Dunque lo spazio e il tempo possono essere misurati. Ora, qualora si dovesse considerare l’universo, questo non potrebbe essere considerato escludendo la materia presente, che è tantissima! Stando a quanto si è giunti in campo scientifico, con particolare riferimento alla relatività generale di Einstein, lo spazio presenta una curvatura, dovuta alla massa. Per cui maggiore è la massa e maggiore è la curvatura. Ma la curvatura riguarda anche il tempo, per cui si tratta di una curvatura spazio-temporale, e la domanda da porsi sarebbe quella su quanto influisca la massa totale presente su questa curvatura. Ora, da qui vi sono diverse posizioni circa la geometria dell’universo. Una posizione che esprime la finitezza dell’universo dovuto alla totale curvatura ma al contempo l’assenza di limiti; un’altra posizione che include la curvatura, ma non «del tutto», e al contempo la linearità e l’assenza di limiti… Nonostante le differenti posizioni, pare si convenga sulla finitezza dell’universo, anche per ciò che rientra nella osservabilità, ma comunque in espansione.

Dal punto di vista temporale, la teoria più utilizzata circa l’origine dell’universo pare sia quella del Big Bang, lanciata dal sacerdote e fisico Georges E. Lemaître. Questo dato, ricordando ciò che è stato esposto sopra in merito al tempo (l’insieme dei movimenti), può dar risposte sulla «temporalità», ma non sull’inizio della stessa, per il fatto che il tipo di indagine va ben oltre la ricerca legata alla materialità delle cose. In tal caso il movimento non deve essere considerato solo di tipo «locale», ma anche «quantitativo» e «qualitativo». Ciò sarebbe compito arduo anche per la sola ragione umana, come ricorda san Tommaso d’Aquino, dato che l’inizio del mondo – l’universo – non può essere dimostrato partendo dal mondo stesso (Summa Theologiae, Ia, q. 46, a. 2). Pertanto, l’universo sarebbe finito in estensione e temporalmente, nonostante l’assenza di limiti e la continua espansione. Ma ciò, strettamente parlando, è compito degli esperti dell’argomento, il quale è molto interessante e importante. Questa breve esposizione permette di fare un salto – si spera – verso il motivo principale della esposizione stessa, che sarebbe più di tipo ontologico.

Per cui da ciò è possibile pervenire ad alcune conclusioni, ossia che l’universo presenta movimento; non ha una sussistenza assoluta (per sé); non è associabile all’universo la nozione di «eterno» e così via. Conclusioni che esprimono non solo la totale tranquillità del discorso sull’universo e su Dio, ma anche il fatto che l’universo stesso ha la sua dipendenza ontologica da Dio.
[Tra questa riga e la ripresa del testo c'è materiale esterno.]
(* ===== verification/Labels.v ===== *)
(** * Labels of the repository's own: changes and tags

    [src/src/domain/change.rs] and [src/src/domain/goal_tag.rs]: the label
    types with their checks, and the sets a repository may name of them. *)
From S2P Require Import Prelude Text Vocab Ids Errors.

(** The kind of change a task makes: a lowercase slug, neither [unknown] nor
    [all]. *)
Module TaskChange.
Record t : Set := wrap { as_str : string }.
#[global] Instance eq_dec : EqDecision t.
Proof. solve_decision. Defined.
Definition NONE : string := "unknown".
Definition ALL : string := "all".
Definition MAX_LEN : nat := 64.

Definition from_str (value : string) : Result t :=
  _ ← require
    (negb (is_empty value)
     && (String.length value <=? MAX_LEN)
     && bool_decide (value ≠ NONE)
     && bool_decide (value ≠ ALL)
     && slug_text value)
    (DomainError.InvalidTaskChange value);
  Ok (wrap value).
End TaskChange.
Abbreviation TaskChange := TaskChange.t.

(** A tag of a goal: a lowercase slug. *)
Module GoalTag.
Record t : Set := wrap { as_str : string }.
#[global] Instance eq_dec : EqDecision t.
Proof. solve_decision. Defined.
Definition MAX_LEN : nat := 64.

Definition from_str (value : string) : Result t :=
  _ ← require
    (negb (is_empty value) && (String.length value <=? MAX_LEN) && slug_text value)
    (DomainError.InvalidGoalTag value);
  Ok (wrap value).
End GoalTag.
Abbreviation GoalTag := GoalTag.t.

(** ** Lists that name a value twice

    The loop [for (index, x) in l.iter().enumerate()] that stops at the first
    [x] of [l[..index]]: [repeated seen l] is that [x]. *)
Fixpoint repeated {A} `{EqDecision A} (seen l : list A) : option A :=
  match l with
  | [] => None
  | x :: rest => if decide (x ∈ seen) then Some x else repeated (seen ++ [x]) rest
  end.

Lemma repeated_None {A} `{EqDecision A} (l seen : list A) :
  NoDup seen → repeated seen l = None ↔ NoDup (seen ++ l).
Proof.
  revert seen. induction l as [|x l IH]; intros seen Hseen; simpl.
  { by rewrite app_nil_r. }
  destruct (decide (x ∈ seen)) as [Hx|Hx].
  - split; [done|]. rewrite NoDup_app. intros (_ & Hdisj & _). destruct (Hdisj x); [done|left].
  - rewrite IH; [by rewrite <-app_assoc|].
    apply NoDup_app. split_and!; [done|set_solver|apply NoDup_singleton].
Qed.

(** [goal_tag::check_distinct]. *)
Definition check_distinct (tags : list GoalTag) : Result unit :=
  match repeated [] tags with
  | Some tag => Err (DomainError.GoalTagRepeated (GoalTag.as_str tag))
  | None => Ok tt
  end.

Lemma check_distinct_Ok tags u : check_distinct tags = Ok u ↔ NoDup tags.
Proof.
  destruct u. unfold check_distinct.
  rewrite <-(repeated_None tags []) by constructor. destruct (repeated [] tags); naive_solver.
Qed.

(** ** The sets of a repository *)

(** [[tasks] changes] of [dagq.toml]. *)
Module ChangeSet.
Record t : Set := wrap { values : list TaskChange }.

Definition new (changes : list TaskChange) : result string t :=
  match changes with
  | [] => Err "names no change"
  | _ =>
      match repeated [] changes with
      | Some change => Err ("names " +:+ TaskChange.as_str change +:+ " twice")
      | None => Ok (wrap changes)
      end
  end.

Definition names (self : t) : list string := TaskChange.as_str <$> values self.

Definition check (self : t) (change : TaskChange) : Result unit :=
  require (bool_decide (change ∈ values self))
    (DomainError.ChangeNotInSet (TaskChange.as_str change) (names self)).

Definition check_declared (self : t) (task_id : TaskId) (change : option TaskChange) :
    Result unit :=
  match change with
  | Some change => check self change
  | None => Err (DomainError.ChangeMissing task_id (names self))
  end.
End ChangeSet.
Abbreviation ChangeSet := ChangeSet.t.

(** [[goals] tags] of [dagq.toml]. *)
Module TagSet.
Record t : Set := wrap { values : list GoalTag }.

Definition new (tags : list GoalTag) : result string t :=
  match tags with
  | [] => Err "names no tag"
  | _ =>
      match repeated [] tags with
      | Some tag => Err ("names " +:+ GoalTag.as_str tag +:+ " twice")
      | None => Ok (wrap tags)
      end
  end.

Definition names (self : t) : list string := GoalTag.as_str <$> values self.

Fixpoint check (self : t) (tags : list GoalTag) : Result unit :=
  match tags with
  | [] => Ok tt
  | tag :: rest =>
      _ ← require (bool_decide (tag ∈ values self))
        (DomainError.GoalTagNotInSet (GoalTag.as_str tag) (names self));
      check self rest
  end.

Definition check_declared (self : t) (goal_id : GoalId) (tags : list GoalTag) : Result unit :=
  _ ← require (negb (bool_decide (tags = [])))
    (DomainError.GoalTagMissing goal_id (names self));
  check self tags.
End TagSet.
Abbreviation TagSet := TagSet.t.

Lemma change_set_new_Ok changes s :
  ChangeSet.new changes = Ok s ↔ s = ChangeSet.wrap changes ∧ changes ≠ [] ∧ NoDup changes.
Proof.
  unfold ChangeSet.new. rewrite <-(repeated_None changes []) by constructor.
  destruct changes as [|c changes]; [naive_solver|].
  destruct (repeated [] (c :: changes)); naive_solver.
Qed.
Lemma glob_fault_None glob :
  glob_fault glob = None ↔
  is_blank glob = false ∧ ∀ s, s ∈ split_on "/" glob → s ≠ "" ∧ s ≠ "." ∧ s ≠ "..".
Proof.
  unfold glob_fault. destruct (is_blank glob); [naive_solver|].
  assert (starts_with glob "/" = true → "" ∈ split_on "/" glob) as Hslash.
  { destruct glob as [|a s]; [done|]. unfold starts_with. simpl.
    destruct a as [[] [] [] [] [] [] [] []]; try done. intros _. left. }
  destruct (existsb _ _) eqn:Hdots at 1.
  { apply existsb_exists in Hdots as (s & Hs%list_elem_of_In & Hd).
    apply orb_true_iff in Hd. rewrite !bool_decide_eq_true in Hd.
    destruct (starts_with _ _); naive_solver. }
  destruct (existsb is_empty _) eqn:Hempty at 1.
  { apply existsb_exists in Hempty as (s & Hs%list_elem_of_In & Hd).
    destruct s; [|done]. destruct (starts_with _ _); naive_solver. }
  destruct (starts_with glob "/"); [naive_solver|]. split; [|done]. intros _. split; [done|].
  intros s Hs%list_elem_of_In.
  destruct (bool_decide (s = ".") || bool_decide (s = "..")) eqn:Hd.
  { assert (existsb (λ s, bool_decide (s = ".") || bool_decide (s = "..")) (split_on "/" glob) = true)
      by (apply existsb_exists; eauto). congruence. }
  destruct (is_empty s) eqn:He.
  { assert (existsb is_empty (split_on "/" glob) = true) by (apply existsb_exists; eauto). congruence. }
  bool_split. split_and!; [by destruct s|done|done].
Qed.

(** The character [*??] would need two of, as bytes of its three. *)
Lemma star_splits_a_character :
  segment_matches (bytes "*??") (bytes "あ") = true ∧
  ¬ char_match [["*"%char]; ["?"%char]; ["?"%char]] [bytes "あ"].
Proof.
  split; [by vm_compute|]. intros Hm.
  inversion Hm as [|g sk cs Hm' Hg Hcs| |]; subst; try done.
  inversion Hm' as [| |g1 c1 cs1 Hm1|]; subst; try done.
  inversion Hm1 as [| |g2 c2 cs2 Hm2|]; subst; try done.
  apply (f_equal length) in Hcs. rewrite length_app in Hcs. simpl in Hcs. lia.
Qed.
(* ===== verification/Workers.v ===== *)
(** * The worker a task asks for

    [src/src/domain/worker.rs]: the pairs of a provider and a mode that the
    runtime can run, how a task's stored or edited fields resolve to one, and
    why a supervisor cannot claim for one. *)
From S2P Require Import Prelude Text Vocab Ids Errors.

(** [refuse_interactive]. *)
Definition refuse_interactive (mode : option WorkerMode) : Result unit :=
  match mode with
  | Some WorkerMode.Interactive => Err DomainError.InteractiveWorkerRetired
  | Some WorkerMode.Headless | None => Ok tt
  end.

Module Worker.
Record t : Set := mk { provider : Provider; mode : WorkerMode }.
#[global] Instance eq_dec : EqDecision t.
Proof. solve_decision. Defined.
Definition CLAUDE_INTERACTIVE : t := mk Provider.Claude WorkerMode.Interactive.
Definition CLAUDE_HEADLESS : t := mk Provider.Claude WorkerMode.Headless.
Definition DEFAULT : t := CLAUDE_HEADLESS.
Definition ALL : list t :=
  [CLAUDE_INTERACTIVE; CLAUDE_HEADLESS; mk Provider.Codex WorkerMode.Headless].

Definition new (provider : Provider) (mode : WorkerMode) : Result t :=
  match provider, mode with
  | Provider.Codex, WorkerMode.Interactive =>
      Err (DomainError.WorkerModeUnsupported provider mode)
  | _, _ => Ok (mk provider mode)
  end.

Definition default_mode (provider : Provider) : WorkerMode :=
  match provider with Provider.Claude | Provider.Codex => WorkerMode.Headless end.

Definition resolve (provider : option Provider) (mode : option WorkerMode) : Result t :=
  let provider := unwrap_or provider Provider.Claude in
  new provider (unwrap_or mode (default_mode provider)).

(** [Worker::with]. *)
Definition with_ (self : t) (provider' : option Provider) (mode' : option WorkerMode) :
    Result t :=
  match provider', mode' with
  | None, None => Ok self
  | Some provider', mode' => new provider' (unwrap_or mode' (default_mode provider'))
  | None, Some mode' => new (provider self) mode'
  end.
End Worker.
Abbreviation Worker := Worker.t.

Definition PROVIDER_UNAVAILABLE : string := "provider_unavailable".
Definition MODE_UNAVAILABLE : string := "mode_unavailable".

(** Why [worker] cannot be claimed by a supervisor that runs [supported]. *)
Definition unavailable (worker : Worker) (supported : list Worker) : option string :=
  let worker := Worker.mk (Worker.provider worker) WorkerMode.Headless in
  if bool_decide (worker ∈ supported) then None
  else if existsb (λ w, bool_decide (Worker.provider w = Worker.provider worker)) supported
  then Some MODE_UNAVAILABLE
  else Some PROVIDER_UNAVAILABLE.

Module ProviderCheck.
Record t : Set := mk {
  provider : Provider;
  executable : string;
  found : bool;
  error : option string;
  modes : list WorkerMode;
}.
#[global] Instance updatable : Updatable t :=
  λ r, mk (provider r) (executable r) (found r) (error r) (modes r).

Definition usable (self : t) : bool :=
  found self && negb (bool_decide (modes self = [])).

(** [ProviderCheck::disable]: the slice is changed in place. *)
Definition disable (checks : list t) (p : Provider) : list t :=
  (λ check, if bool_decide (provider check = p)
            then check <| modes := [] |> <| error := Some "provider_disabled" |>
            else check) <$> checks.
End ProviderCheck.

(** ** Lemmas *)
Lemma worker_new_Ok p m w :
  Worker.new p m = Ok w ↔ w = Worker.mk p m ∧ w ∈ Worker.ALL.
Proof. destruct p, m; simpl; unfold Worker.ALL; set_solver. Qed.

Lemma worker_new_Err p m e :
  Worker.new p m = Err e ↔
  p = Provider.Codex ∧ m = WorkerMode.Interactive ∧ e = DomainError.WorkerModeUnsupported p m.
Proof. destruct p, m; simpl; naive_solver. Qed.

#[export] Hint Resolve -> worker_new_Ok : dagq.

(** ** Theorems *)

(** A worker that a task's fields or an edit resolve to is always one of
    the three the runtime runs; the fields left out are Claude and the
    provider's default mode on a new task, and the worker's own provider on
    an edit that names a mode only; the one refusal is Codex's interactive
    mode. *)
Theorem worker_resolution (w : Worker) (p : option Provider) (m : option WorkerMode) :
  w ∈ Worker.ALL →
  (∀ w', Worker.resolve p m = Ok w' ∨ Worker.with_ w p m = Ok w' → w' ∈ Worker.ALL) ∧
  (∀ w', Worker.with_ w p m = Ok w' →
    Worker.provider w' = unwrap_or p (Worker.provider w) ∧
    Worker.mode w' = unwrap_or m (if is_some p then WorkerMode.Headless else Worker.mode w)) ∧
  (∀ e, Worker.resolve p m = Err e ∨ Worker.with_ w p m = Err e →
    e = DomainError.WorkerModeUnsupported Provider.Codex WorkerMode.Interactive ∧
    m = Some WorkerMode.Interactive).
Proof.
  intros Hw. split_and!.
  - intros w' [Hr|Hr].
    + by apply worker_new_Ok in Hr as [_ ?].
    + destruct p, m; simpl in Hr; try by apply worker_new_Ok in Hr as [_ ?]. by injection Hr as <-.
  - intros w' Hr. destruct p as [p|], m as [m|]; simpl in *;
      try (apply worker_new_Ok in Hr as [-> _]; by try destruct p).
    by injection Hr as <-.
  - intros e [He|He]; destruct p as [p|], m as [m|]; simpl in He; try done;
      unfold Worker.resolve in He; simpl in He;
      apply worker_new_Err in He as (Hp & Hm & ->); subst; try done;
      try (by destruct p); rewrite ?Hp; done.
Qed.

Lemma worker_resolution_witness :
  Worker.with_ Worker.DEFAULT (Some Provider.Codex) None
    = Ok (Worker.mk Provider.Codex WorkerMode.Headless) ∧
  Worker.mk Provider.Codex WorkerMode.Headless ∈ Worker.ALL.
Proof.
  assert (Worker.DEFAULT ∈ Worker.ALL) as Hd by (unfold Worker.ALL; set_solver).
  split; [done|].
  apply (worker_resolution Worker.DEFAULT (Some Provider.Codex) None Hd). by right.
Defined.
(* ===== verification/Inputs.v ===== *)
(** * Inputs of the aggregates

    [src/src/domain/input.rs]: what a caller asks to create or change, with
    the rules it is checked by, and the stored state a store hands back. *)
From S2P Require Import Prelude Text Vocab Ids Errors Labels Scope Workers.

(** ** What a caller asks for *)
Module NewTask.
Record t : Set := mk {
  title : string;
  description : string;
  acceptance : string;
  verification_commands : list string;
  dependencies : list TaskId;
  goal_dependencies : list GoalId;
  goal_id : option GoalId;
  context : string;
  required_evidence : list EvidenceCheck;
  paths : list string;
  priority : option Priority;
  change : option TaskChange;
  provider : option Provider;
  worker_mode : option WorkerMode;
  wait_for_build : bool;
  execution_class : ExecutionClass;
}.

Definition worker (self : t) : Result Worker :=
  Worker.resolve (provider self) (worker_mode self).

(** [NewTask::required_evidence]: the checks in the order given, each once. *)
Definition unique_evidence (self : t) : list EvidenceCheck :=
  dedup_onto [] (required_evidence self).

Definition validate (self : t) : Result unit :=
  _ ← require (negb (is_blank (title self))) (DomainError.Blank "task title");
  _ ← require (forallb (λ s, negb (is_blank s)) (verification_commands self))
        (DomainError.Blank "verification commands");
  _ ← require (forallb (λ id, (0 <? TaskId.as_i64 id)%Z) (dependencies self))
        (DomainError.NonPositiveId "dependency IDs");
  _ ← require (is_none_or (goal_id self) (λ id, (0 <? GoalId.as_i64 id)%Z))
        (DomainError.NonPositiveId "goal ID");
  _ ← require (forallb (λ id, (0 <? GoalId.as_i64 id)%Z) (goal_dependencies self))
        (DomainError.NonPositiveId "goal dependency IDs");
  _ ← match goal_id self with
      | Some goal_id =>
          if bool_decide (goal_id ∈ goal_dependencies self)
          then Err (DomainError.OwnGoalDependency goal_id) else Ok tt
      | None => Ok tt
      end;
  _ ← worker self;
  Scope.validate_path_globs (paths self).
End NewTask.
Abbreviation NewTask := NewTask.t.

Module NewGoal.
Record t : Set := mk {
  title : string;
  description : string;
  acceptance : string;
  constraints : string;
  doc : option string;
  draft : bool;
  priority : option Priority;
  tags : list GoalTag;
}.

Definition validate (self : t) : Result unit :=
  _ ← require (negb (is_blank (title self))) (DomainError.Blank "goal title");
  check_distinct (tags self).
End NewGoal.
Abbreviation NewGoal := NewGoal.t.

Module GoalEdit.
Record t : Set := mk {
  title : option string;
  description : option string;
  acceptance : option string;
  constraints : option string;
  doc : option string;
  priority : option Priority;
  tags : option (list GoalTag);
}.

Definition is_empty (self : t) : bool :=
  is_none (priority self) && is_none (tags self) && is_none (title self)
  && is_none (description self) && is_none (acceptance self)
  && is_none (constraints self) && is_none (doc self).
End GoalEdit.
Abbreviation GoalEdit := GoalEdit.t.

Module TaskEdit.
Record t : Set := mk {
  title : option string;
  description : option string;
  acceptance : option string;
  verification_commands : option (list string);
  required_evidence : option (list EvidenceCheck);
  paths : option (list string);
  context : option string;
  change : option TaskChange;
  provider : option Provider;
  worker_mode : option WorkerMode;
  wait_for_build : option bool;
  execution_class : option ExecutionClass;
}.

Definition verify_only (self : t) : bool :=
  is_some (verification_commands self) && is_none (title self)
  && is_none (description self) && is_none (acceptance self)
  && is_none (required_evidence self) && is_none (paths self)
  && is_none (context self) && is_none (change self)
  && is_none (provider self) && is_none (worker_mode self)
  && is_none (wait_for_build self) && is_none (execution_class self).

Definition is_empty (self : t) : bool :=
  is_none (title self) && is_none (description self) && is_none (acceptance self)
  && is_none (verification_commands self) && is_none (required_evidence self)
  && is_none (paths self) && is_none (context self) && is_none (change self)
  && is_none (provider self) && is_none (worker_mode self)
  && is_none (wait_for_build self) && is_none (execution_class self).

(** A field of text that an edit may replace but not blank. *)
Definition not_blanked (field : string) (value : option string) : Result unit :=
  match value with
  | Some value => require (negb (is_blank value)) (DomainError.Blank field)
  | None => Ok tt
  end.

Definition validate (self : t) : Result unit :=
  _ ← not_blanked "task title" (title self);
  _ ← not_blanked "task description" (description self);
  _ ← not_blanked "task acceptance" (acceptance self);
  _ ← match verification_commands self with
      | Some commands =>
          require (forallb (λ s, negb (is_blank s)) commands)
            (DomainError.Blank "verification commands")
      | None => Ok tt
      end;
  match paths self with
  | Some paths => Scope.validate_path_globs paths
  | None => Ok tt
  end.
End TaskEdit.
Abbreviation TaskEdit := TaskEdit.t.

(** ** What a store hands back *)
Module TaskRecord.
Record t : Set := mk {
  id : TaskId;
  title : string;
  description : string;
  acceptance : string;
  verification_commands : list string;
  required_evidence : list EvidenceCheck;
  paths : list string;
  priority : option Priority;
  goal_priority : option Priority;
  change : option TaskChange;
  wait_for_build : bool;
  execution_class : ExecutionClass;
  worker : Worker;
  named_mode : option WorkerMode;
  status : TaskStatus;
  goal_id : option GoalId;
  context : string;
  created_at : string;
  updated_at : string;
}.
End TaskRecord.
Abbreviation TaskRecord := TaskRecord.t.

Module GoalRecord.
Record t : Set := mk {
  id : GoalId;
  title : string;
  description : string;
  acceptance : string;
  constraints : string;
  doc : option string;
  priority : Priority;
  tags : list GoalTag;
  status : GoalStatus;
  closed_at : option string;
  verdict : option GoalVerdict;
  created_at : string;
  updated_at : string;
}.
End GoalRecord.
Abbreviation GoalRecord := GoalRecord.t.

Module RunRecord.
Record t : Set := mk {
  id : RunId;
  task_id : TaskId;
  status : RunStatus;
  requested_provider : Provider;
  actual_provider : Provider;
  worker_mode : WorkerMode;
  base_commit : CommitSha;
  branch : option string;
  worktree_path : option string;
  workspace_id : option string;
  receipt_path : option string;
  log_path : option string;
  result_commit : option CommitSha;
  repo_path : option string;
  run_dir : option string;
  last_error : option string;
  workspace_closed_at : option Z;
  created_at : string;
}.
End RunRecord.
Abbreviation RunRecord := RunRecord.t.

(** Where a claimed run is provisioned. *)
Module RunPlan.
Record t : Set := mk {
  repo_path : string;
  run_dir : string;
  branch : string;
  worktree_path : string;
  receipt_path : string;
  log_path : string;
}.
End RunPlan.
Abbreviation RunPlan := RunPlan.t.

(** ** Lemmas *)
Lemma forallb_negb_blank l :
  forallb (λ s, negb (is_blank s)) l = true ↔ ∀ s, s ∈ l → is_blank s = false.
Proof.
  rewrite forallb_forall. setoid_rewrite <-list_elem_of_In. setoid_rewrite negb_true_iff. done.
Qed.

(** What a checked new task promises its registration. *)
Lemma new_task_validated n :
  NewTask.validate n = Ok tt →
  is_blank (NewTask.title n) = false ∧
  (∀ s, s ∈ NewTask.verification_commands n → is_blank s = false) ∧
  (∀ g, NewTask.goal_id n = Some g →
    (0 < GoalId.as_i64 g)%Z ∧ g ∉ NewTask.goal_dependencies n) ∧
  (∃ w, NewTask.worker n = Ok w) ∧
  Scope.validate_path_globs (NewTask.paths n) = Ok tt.
Proof.
  unfold NewTask.validate. intros Hv. res_inv. bool_split. split_and!; eauto.
  - by apply forallb_negb_blank.
  - intros g Hg. rewrite Hg in *. simpl in *. case_bool_decide; [done|].
    split; [by apply Z.ltb_lt|done].
Qed.
#[export] Hint Resolve new_task_validated : dagq.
Solo Dio è l’Essere per sé sussistente, tutto il resto possiede l’essere in maniera «partecipata» e non assoluta. Inoltre, ci troviamo su due piani diversi, per cui non potrà mai esserci contrasto alcuno, semmai garanzia, da parte di Dio, del reale in quanto tale. Infatti, strettamente parlando, la parola «creazione» rimanda solo a Dio, dato che «creare» implica la produzione dell’essere in modo assoluto, e questo può farlo solo Dio (Cfr. Summa Theologiae, Ia, q. 45, a. 5). Per questo anche l’universo, nella sua vastità, dipende ontologicamente da Dio.

Nel caso ci si ponesse la domanda su cosa vi fosse al di là dell’universo espanso, questa pare non avrebbe molta differenza circa quella riguardante il «prima» dell’universo, anche se alcune differenze vi sono. Quale potrebbe essere la risposta? Pura possibilità di essere? La risposta non risulta semplice, anche perché l’indagine fisica non va oltre l’universo, ma una cosa è certa: qualsiasi risposta non potrebbe mai prescindere dal fatto che nulla all’infuori di Dio può dirsi per sé sussistente, per cui l’«oltre», in tal caso, non potrà mai identificarsi con Dio dacché Dio trascende la realtà materiale e non si identifica affatto con essa. Pertanto, anche l’universo non presenta alcuna necessità, e non presentando alcuna necessità il fondamento ultimo non può risiedere nell’universo stesso, il quale non essendo necessario presenta dipendenza. In conclusione, il fondamento ultimo risiede in colui che è l’Essere per sé sussistente: Dio.